> **TASK GOAL**: Your task is to copy each line of the listing that contains the word "subst".

> **DATASET CONTENT**:
(** The sweep never creates or changes a file, and the only files it
    deletes are the upload and the artifact of an entry it removes: every
    other path holds what it held.  The temporary directory, the locks
    and the clock are as before. *)
Theorem cleanup_old_files_deletes_only_stale_files st p :
  let now := clock (world st) in
  let st' := snd (cleanup_old_files st) in
  (fs (world st') !! p = fs (world st) !! p \/
   (fs (world st') !! p = None /\
    exists token conversion,
      In (token, conversion) (pending_conversions (self st)) /\
      removable now conversion = true /\
      (p = file_path conversion \/
       p = artifact_path (temp_dir (self st)) token conversion))) /\
  temp_dir (self st') = temp_dir (self st) /\
  locked (world st') = locked (world st) /\
  clock (world st') = clock (world st).
Proof.
  intros now st'. subst st'. rewrite cleanup_old_files_run. simpl.
  split; [apply cleanup_scan_touches |].
  destruct (only_deletes_cleanup_scan now (pending_conversions (self st)) [] st)
    as (_ & Hlocked & _).
  split; [reflexivity |]. split; [exact Hlocked |].
  apply same_clock_cleanup_scan.
Qed.

(** The age limit is strict: an unmarked job that is exactly one hour old
    is kept, and one microsecond later it is removed. *)
Theorem cleanup_old_files_one_hour_boundary st token conversion :
  dict_wf (pending_conversions (self st)) ->
  dict_get token (pending_conversions (self st)) = Some conversion ->
  downloaded conversion = false ->
  let st' := snd (cleanup_old_files st) in
  (clock (world st) = timestamp conversion + minutes 60 ->
   dict_get token (pending_conversions (self st')) = Some conversion) /\
  (clock (world st) = timestamp conversion + minutes 60 + 1 ->
   dict_get token (pending_conversions (self st')) = None).
Proof.
  intros Hwf Hget Hd st'. subst st'.
  rewrite (cleanup_old_files_lookup _ _ _ Hwf Hget).
  unfold removable, one_hour, minutes. rewrite Hd.
  split; intros ->.
  - replace (timestamp conversion + 60 * 60 * 1000000 - timestamp conversion)
      with (60 * 60 * 1000000) by lia.
    reflexivity.
  - replace (timestamp conversion + 60 * 60 * 1000000 + 1 - timestamp conversion)
      with (60 * 60 * 1000000 + 1) by lia.
    reflexivity.
Qed.

Lemma cleanup_old_files_one_hour_boundary_witness :
  dict_get "fresh"
    (pending_conversions
       (self (snd (cleanup_old_files (Examples.sweep_state (minutes 60))))))
  = Some (Examples.mk_job "/up/clip.mp4" "video_to_images" 0 false) /\
  dict_get "fresh"
    (pending_conversions
       (self (snd (cleanup_old_files (Examples.sweep_state (minutes 60 + 1))))))
  = None.
Proof.
  split.
  - apply (proj1 (cleanup_old_files_one_hour_boundary
                    (Examples.sweep_state (minutes 60)) "fresh"
                    (Examples.mk_job "/up/clip.mp4" "video_to_images" 0 false)
                    eq_refl eq_refl eq_refl)).
    reflexivity.
  - apply (proj2 (cleanup_old_files_one_hour_boundary
                    (Examples.sweep_state (minutes 60 + 1)) "fresh"
                    (Examples.mk_job "/up/clip.mp4" "video_to_images" 0 false)
                    eq_refl eq_refl eq_refl)).
    reflexivity.
Defined.

(** The path [convert_and_save] delivers is the path the sweep computes
    for the job: once the job is stale, a sweep in a state with the same
    tool attributes removes the job, its upload and the delivered
    artifact, provided the two files can be deleted. *)
Theorem delivered_artifact_is_swept token st path st1 :
  convert_and_save token st = (Return (Some path), st1) ->
  exists job,
    dict_get token (pending_conversions (self st)) = Some job /\
    forall st2,
      self st2 = self st ->
      dict_wf (pending_conversions (self st)) ->
      removable (clock (world st2)) job = true ->
      deletable st2 (file_path job) ->
      deletable st2 path ->
      let st3 := snd (cleanup_old_files st2) in
      dict_get token (pending_conversions (self st3)) = None /\
      stat (fs (world st3)) (file_path job) = None /\
      stat (fs (world st3)) path = None.
Proof.
  intros Hsave.
  apply convert_and_save_returns in Hsave as (job & Hget & ->).
  exists job. split; [exact Hget |].
  intros st2 Hself Hwf Hstale Hsrc Hart st3. subst st3.
  rewrite <- Hself in Hget, Hwf, Hart |- *.
  split.
  - rewrite (cleanup_old_files_lookup _ _ _ Hwf Hget). rewrite Hstale. reflexivity.
  - rewrite cleanup_old_files_run. simpl.
    apply cleanup_scan_deletes; try assumption.
    apply dict_get_In. exact Hget.
Qed.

> **THE COMPLETED TASK**:
  intros now st'. subst st'. rewrite cleanup_old_files_run. simpl.
  intros Hwf Hget Hd st'. subst st'.
  intros st2 Hself Hwf Hstale Hsrc Hart st3. subst st3.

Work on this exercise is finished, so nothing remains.